By the end of 2024, over 65 countries—representing about 4 billion people, or half the world’s adult population—would have held national elections, earning the year the title of “year of elections.” The Economist has called it the biggest election year in history. The list includes India (April-May), the European Union (June), South Africa (June), France (June-July), the United Kingdom (July) and the United States (November).

Discontent has translated into anti-government votes in elections already conducted this year as people everywhere grapple with impending technological upheaval, deepening political divisions, and relentless negative news. Such outcomes coincide with studies showing a continued erosion of confidence in democratic and international institutions like the UN.

It seems the economic prosperity that resulted in people once embracing democracy following the Cold War is dissipating before our very eyes.

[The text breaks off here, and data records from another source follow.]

Lemma json_labels_lowered (data message : string) (df : DataFrame) :
  looks_like_csv (Py.strip data) = false ->
  validate_data_format data = (true, message, Some df) ->
  Forall (fun col => Py.lower col = col) (columns df).
Proof.
  intros NC. unfold validate_data_format, read_json. cbv zeta. rewrite NC.
  destruct (json_loads (Py.strip data)) as [j|e]; cbn [bind].
  - destruct (json_contains "transactions" j) as [[|]|e]; cbn [bind].
    + destruct (json_subscript j "transactions") as [t|e]; cbn [bind].
      * destruct (frame_of_json t) as [raw|e]; cbn [bind].
        -- destruct (text_labels t); [|discriminate].
           intros E. inversion E. subst df.
           rewrite columns_rename. apply Forall_forall. intros col I.
           apply in_map_iff in I. destruct I as [c [E' _]]. subst col.
           apply lower_idem.
        -- destruct e; discriminate.
      * destruct e; discriminate.
    + discriminate.
    + destruct e; discriminate.
  - destruct e; discriminate.
Qed.

(** X14.  JSON input whose keys carry no blanks at either end is as safe
    as CSV input: when the frame made of it has distinct labels and,
    once coerced, holds no infinite quantity and gives no infinite total
    quantity, [generate_response] returns a text that begins with the lines of the
    structural report when that report is written, and raises the
    exception of the structural report when it raises; neither check,
    nor the metrics, nor the listings raise. *)
Theorem unpadded_json_response_outcome (data : string) (df : DataFrame) :
  looks_like_csv (Py.strip data) = false ->
  validate_data_format data = (true, "Success", Some df) ->
  rectangular df -> NoDup (columns df) ->
  Forall (fun col => Py.strip col = col) (columns df) ->
  finite_quantities (snd (validate_data_types df)) ->
  finite_totals (snd (validate_data_types df)) ->
  match format_validation_report init df with
  | Return report =>
      exists rest,
        generate_response init data = Return (Py.join Py.nl (report +++ rest))
  | Raise e => generate_response init data = Raise e
  end.
Proof.
  intros NC F RT _ ST FQ FT.
  pose proof (json_labels_lowered data _ df NC F) as LW.
  unfold generate_response. rewrite F. cbn [negb].
  apply report_on_outcome; [exact RT| |exact FQ|exact FT].
  unfold normalised. rewrite Forall_forall in *. intros col I.
  now rewrite (LW col I), (ST col I).
Qed.

End JsonInput.

Lemma unpadded_json_response_outcome_witness :
  finite_quantities (checked Orders.envelope) /\
  finite_totals (checked Orders.envelope) /\
  match format_validation_report init (frame_of Orders.envelope) with
  | Return report =>
      exists rest,
        generate_response init Orders.envelope =
        Return (Py.join Py.nl (report +++ rest))
  | Raise e => generate_response init Orders.envelope = Raise e
  end.
Proof.
  assert (FQ : finite_quantities (checked Orders.envelope))
    by (vm_compute; reflexivity).
  assert (FT : finite_totals (checked Orders.envelope))
    by (vm_compute; reflexivity).
  split; [exact FQ|]. split; [exact FT|].
  refine (unpadded_json_response_outcome Orders.envelope
            (frame_of Orders.envelope) _ _ _ _ _ FQ FT).
  - vm_compute. reflexivity.
  - vm_compute. reflexivity.
  - apply rectangular_check. vm_compute. reflexivity.
  - apply distinct_NoDup. vm_compute. reflexivity.
  - apply stripped_check. vm_compute. reflexivity.
Defined.

(* ================================================================== *)
(** ** Labels the field check accepts and the metrics do not find *)
(* ================================================================== *)

Section UncheckedLabels.

Context `{Library} `{Runtime}.

Lemma passed_checks_report (df : DataFrame) (report : list string) :
  format_validation_report init df = Return report ->
  fst (validate_required_fields init df) = true ->
  fst (fst (validate_data_types df)) = true ->
  report_on init df = success_report report (coerced df).
Proof.
  intros F VF VT. unfold report_on. rewrite F. cbn [bind].
  destruct (validate_data_types_missing df VT) as [Q P].
  rewrite (validate_data_types_run df Q P) in *.
  destruct (validate_required_fields init df) as [vf fm].
  destruct (type_verdict df) as [vt tm].
  cbn [fst] in *. subst. reflexivity.
Qed.

Lemma keys_as_columns (df : DataFrame) :
  nrows df <> 2 -> keys_taken_as_labels df = false.
Proof.
  intros N. unfold keys_taken_as_labels.
  apply Nat.eqb_neq in N. now rewrite N.
Qed.

Lemma keys_as_labels (df : DataFrame) :
  nrows df = 2 ->
  ~ (In "product_id" (columns df) /\ In "product_name" (columns df)) ->
  keys_taken_as_labels df = true.
Proof.
  intros E N. unfold keys_taken_as_labels. rewrite E. cbn [Nat.eqb andb].
  apply negb_true_iff.
  destruct (Py.mem "product_id" (columns df)) eqn:A; [|reflexivity].
  destruct (Py.mem "product_name" (columns df)) eqn:B; [|reflexivity].
  exfalso. apply N. split; now apply mem_In.
Qed.

Lemma calculate_metrics_no_id (df : DataFrame) :
  nrows df <> 2 -> ~ In "product_id" (columns df) ->
  calculate_metrics df = Raise (KeyError "product_id").
Proof.
  intros R N. unfold calculate_metrics, unsorted_metrics.
  now rewrite (keys_as_columns df R), (get_col_missing df _ N).
Qed.

Lemma calculate_metrics_no_name (df : DataFrame) :
  nrows df <> 2 ->
  In "product_id" (columns df) -> ~ In "product_name" (columns df) ->
  calculate_metrics df = Raise (KeyError "product_name").
Proof.
  intros R I N. unfold calculate_metrics, unsorted_metrics.
  now rewrite (keys_as_columns df R), (get_col_present df _ I),
    (get_col_missing df _ N).
Qed.

Lemma calculate_metrics_keys_as_labels (df : DataFrame) :
  nrows df = 2 ->
  ~ (In "product_id" (columns df) /\ In "product_name" (columns df)) ->
  In "quantity" (columns df) -> In "price_usd" (columns df) ->
  exists msg, calculate_metrics df = Raise (ValueError msg).
Proof.
  intros R N Q P. unfold calculate_metrics, unsorted_metrics.
  rewrite (keys_as_labels df R N), (get_col_present df _ Q),
    (get_col_present df _ P).
  eexists. reflexivity.
Qed.

(** X19.  A passed field check does not protect the metrics.  The field
    check compares stripped labels, [calculate_metrics] looks columns up
    by their exact label: when the structural report is written and both
    checks pass for a frame with distinct labels that has no column
    labelled exactly [product_id], [generate_response] raises [KeyError]
    for [product_id], and when only [product_name] is not there under
    its exact label it raises [KeyError] for [product_name]; on a frame
    of exactly two rows, where [groupby] takes the two keys for the
    labels of the groups, it raises [ValueError] in either case. *)
Theorem unchecked_label_raises (data : string) (df : DataFrame)
  (report : list string) :
  validate_data_format data = (true, "Success", Some df) ->
  NoDup (columns df) ->
  format_validation_report init df = Return report ->
  fst (validate_required_fields init df) = true ->
  fst (fst (validate_data_types df)) = true ->
  (nrows df <> 2 -> ~ In "product_id" (columns df) ->
   generate_response init data = Raise (KeyError "product_id")) /\
  (nrows df <> 2 ->
   In "product_id" (columns df) -> ~ In "product_name" (columns df) ->
   generate_response init data = Raise (KeyError "product_name")) /\
  (nrows df = 2 ->
   ~ (In "product_id" (columns df) /\ In "product_name" (columns df)) ->
   exists msg, generate_response init data = Raise (ValueError msg)).
Proof.
  intros D _ F VF VT.
  assert (G : generate_response init data =
              success_report report (coerced df)).
  { unfold generate_response. rewrite D. cbn [negb].
    now apply passed_checks_report. }
  destruct (validate_data_types_missing df VT) as [Q P].
  rewrite G. unfold success_report. split; [|split].
  - intros R N. rewrite calculate_metrics_no_id; [reflexivity|exact R|].
    now rewrite (columns_coerced_eq df Q P).
  - intros R I N.
    rewrite calculate_metrics_no_name; [reflexivity|exact R| |].
    + now rewrite (columns_coerced_eq df Q P).
    + now rewrite (columns_coerced_eq df Q P).
  - intros R N.
    destruct (calculate_metrics_keys_as_labels (coerced df)) as [msg E].
    + exact R.
    + now rewrite (columns_coerced_eq df Q P).
    + now rewrite (columns_coerced_eq df Q P).
    + now rewrite (columns_coerced_eq df Q P).
    + exists msg. now rewrite E.
Qed.

End UncheckedLabels.

Lemma unchecked_label_raises_witness :
  generate_response init Samples.padded_label = Raise (KeyError "product_id").
Proof.
  destruct (format_validation_report init (frame_of Samples.padded_label))
    as [report|e] eqn:F; [|vm_compute in F; discriminate].
  refine (proj1 (unchecked_label_raises Samples.padded_label
                   (frame_of Samples.padded_label) report _ _ F _ _) _ _).
  - vm_compute. reflexivity.
  - apply distinct_NoDup. vm_compute. reflexivity.
  - vm_compute. reflexivity.
  - vm_compute. reflexivity.
  - vm_compute. discriminate.
  - intros I. apply mem_In in I. vm_compute in I. discriminate.
Defined.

As studies show a surge in hopelessness and societal discontent, we see a simultaneous rise in the belief that democracy is no longer the preferred form of government. Among younger men (ages 18-32), in particular, there’s an increasing belief that authoritarian or nationalist solutions might be preferable to those based on cooperation. This shift is reflected in voting patterns, with younger people increasingly supporting political forces that advocate more inward-looking policies. Such findings appear as research also shows that young people believe they will be less better off than past generations. Studies show a surge in hopelessness and societal discontent, we also see a simultaneous rise in the belief that democracy is no longer the preferred form of government.

Why is this happening?

Political commentator, Misha Zelinsky, summarises one answer to this question: When democracies prevailed in the Cold War, they did so not through superior theory, but through superior outcomes. Eastern Europeans didn’t read Jefferson and give him the debating points over Marx. They tore down the Berlin Wall because free democracy was providing a better life, while Soviet oppression delivered misery. Humanity voted with its feet.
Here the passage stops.